This section details the MVVM design pattern implementation for the WPF C#/.NET host plugin, demonstrating the mechanics of how a schematic design is converted to an MVVM application which can be extended as a normal MVVM application.

The three primary elements of a Virtuoso host schematic are the host components, host component properties, and port connections. The components shown in the toolbox for a host are essentially classes which can be instantiated by dragging and dropping the component onto the schematic. Dragging and dropping the component onto the schematic adds a component instance to the application. What it means for that component instance to “be in the application” is defined by that component’s metadata.

The component metadata is responsible for providing “code snippets” for code sections that the host plugin understands. A code section is a distinct section of code in a source file where a code snippet can be inserted. Example code sections are below. These code sections are defined in the Virtuoso.Port.Common.eRENDERED_SECTION enumeration.

        USING_NAMESPACE = 0,
NONE = 9,

Each component’s metadata provides the framework with a list of code snippet metadata, each one specifying a code section and a code snippet corresponding to that section. Taking the Knob control as an example, the component metadata for the Knob provides the framework with a snippet metadata indicating that the following code snippet should be emitted for the USING_NAMESPACE code section:

“using Virtuoso.Control.Knob;\r\n”

The result of this snippet metadata is that the Virtuoso.Control.Knob namespace is added at the top of the host’s main view model, so that subsequent references to the Knob control will be found in its corresponding assembly. The code emission or transformation that is applied based on the specified code section and code snippet is based on the convention and context of the particular host plugin: When the framework requests the code snippet metadata information from the component metadata, it is specifying the host language that the component is being instantiated in. For a different language, the Knob control may not report a snippet in the USING_NAMESPACE code section.

The convention of the host platform determines where in the host a snippet is emitted for a particular code section. Since the Knob control has a corresponding visual element, XAML code would also be emitted to the host’s main window view as per the UIELEMENT code section, as shown below.

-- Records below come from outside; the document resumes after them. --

Lemma wp_kernel_write1 kernel fault buf s x :
  s_input s = false -> stream_ok sz am x s -> wp (snd_rawmidi_kernel_write1 kernel fault buf) (write_takes kernel fault x buf s) s.
Proof.
  intros Hi Hs. destruct (so_ring _ _ _ _ Hs) as (q & Hl & Hf). rewrite Hi in Hl. assert (Hl' := Hl). destruct Hl' as (r & Hr & Ho).
  unfold snd_rawmidi_kernel_write1. apply wp_bind. eapply wp_runtime_of; [exact Hr |]. destruct (ring_buffer _ _ Ho) as [mem ->]. clear r Hr Ho.
  eapply wp_lock_ring; [exact Hl |]. intros s1 r Hk1 Hr Ho _. apply wp_bind. unfold wp at 1, get. apply wp_bind. eapply wp_runtime_of; [exact Hr |].
  assert (Ea : s_append s1 = s_append s) by (destruct Hk1 as (E & _); unfold ident in E; congruence). pose proof (zlen_nonneg buf).
  destruct (s_append s1 && (avail r <? zlen buf)) eqn:Eapp.
  { eapply wp_unlock_ring; [exact Hr | exact Ho |]. intros s2 Hk2 Hl2. apply wp_ret. exists 0. rewrite take_0, app_nil_r.
    assert (C : calm x s s2) by (eapply calm_kept; [exact Hs | exact Hf | by etrans | by rewrite Hi]).
    split_and!; [lia | lia | apply C | apply C | right; split; [done | done] |]. intros _. left. apply andb_true_iff in Eapp as [? _]. split; [done | congruence]. }
  apply wp_bind. eapply wp_mono; [apply (wp_write1_loop kernel fault (S (length buf)) buf 0 s1 r q); [done | done | unfold zlen; lia | done] |].
  intros n s2 (k & r2 & Hk & Hk2 & Hr2 & Ho2 & Hn & Hfull). apply wp_bind.
  eapply (wp_mono _ (fun _ s3 => kept s2 s3 /\ exists r3, s_runtime s3 = Some r3 /\ ring_ok false true sz am r3 (q ++ take (Z.to_nat k) buf))).
  { unfold when. destruct (0 <? n); [| apply wp_ret; split; [done | eauto]]. eapply wp_set_runtime; [exact Hr2 |]. split; [done |].
    eexists. split; [reflexivity |]. eapply ring_same; [exact Ho2 | try done..]. apply (ro_lock _ _ _ _ _ _ Ho2). }
  intros [] s3 (Hk3 & r3 & Hr3 & Ho3). eapply wp_unlock_ring; [exact Hr3 | exact Ho3 |]. intros s4 Hk4 Hl4.
  assert (Hk04 : kept s s4) by (etrans; [exact Hk1 |]; etrans; [exact Hk2 |]; by etrans).
  assert (Hs4 : stream_ok sz am (x ++ take (Z.to_nat k) buf) s4).
  { pose proof (ident_input _ _ (proj1 Hk04)) as Ei. split; [destruct Hk04 as (_ & _ & -> & _); rewrite Ei; apply Hs |].
    exists (q ++ take (Z.to_nat k) buf). rewrite Ei, Hi. split; [done |]. destruct Hk04 as (_ & _ & _ & Ew & _).
    unfold flows in *. rewrite Ei, Hi, Ew in *. by rewrite Hf, app_assoc. }
  apply wp_bind. eapply wp_mono; [by apply wp_trigger |]. intros [] s5 [Hs5 L5]. apply wp_ret. exists k.
  split_and!; [lia | lia | done | etrans; [by apply kept_later | done] | |].
  - destruct Hn as [-> | (-> & _ & ->)]; [left; lia | right; done].
  - intros Hread. right. specialize (Hfull Hread) as [-> ->]. split; [done |]. intros q' Hl'. by rewrite (live_unique _ _ _ Hl' Hl).
Qed.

x:Name="[instance name]" Canvas.Left="0" Canvas.Top="0" DataContext="{Binding [instance name]_ViewModel }"
xmlns:virtuoso="http://www.virtuoso-software.com/ControlLibrary" xmlns:x="http://schemas.microsoft.com/winfx/2006/xaml" />

The specific snippet to be emitted is evaluated at runtime when the host is being rendered, so the “[instance name]” above would be replaced with the actual instance name for the knob instance. The host platform code sections allow a component to emit code into any section as needed to realize the intended purpose of the declaration.

For MVVM, a component generally gets used in a host procedurally first by declaring the instance as a field or property of the host application’s main view model (INSTANTIATION), then constructing and initializing the actual component instance (INITIALIZATION), then executing code necessary to logically connect the component to other components as per the schematic’s netlist (CONNECTION), then finalizing the component (FINALIZATION). Since the Knob contains a visual element, the above XAML snippet would also be added to the host’s main view (UIELEMENT).

The declaration of the schematic design is “simultaneous”, in that for each code section, the component snippets are emitted into the section in no particular order. However, the code sections themselves do execute in a specific sequence at runtime based on the host platform. Even within the MVVM design pattern, there are multiple ways that the application as a whole can be assembled: In some cases, the view models are constructed first and the injected into the view as resolved dependencies, such as with Prism View Regions. In other cases, the views are constructed first and injected into the view model as resolved dependencies, such as with Microsoft’s WpfApplicationFramework.

Regardless of the implementation details of the host platform, in any implementation the host platform is responsible for providing the conventions by which a schematic design of components and connections can be realized. The figure below shows the host application design concept. The application is designed by defining a schematic of components and port connections in the schematic layer, which declaratively defines the logic of the application. Each schematic component may optionally have a corresponding visual element, which is conveyed on a separate visual layer.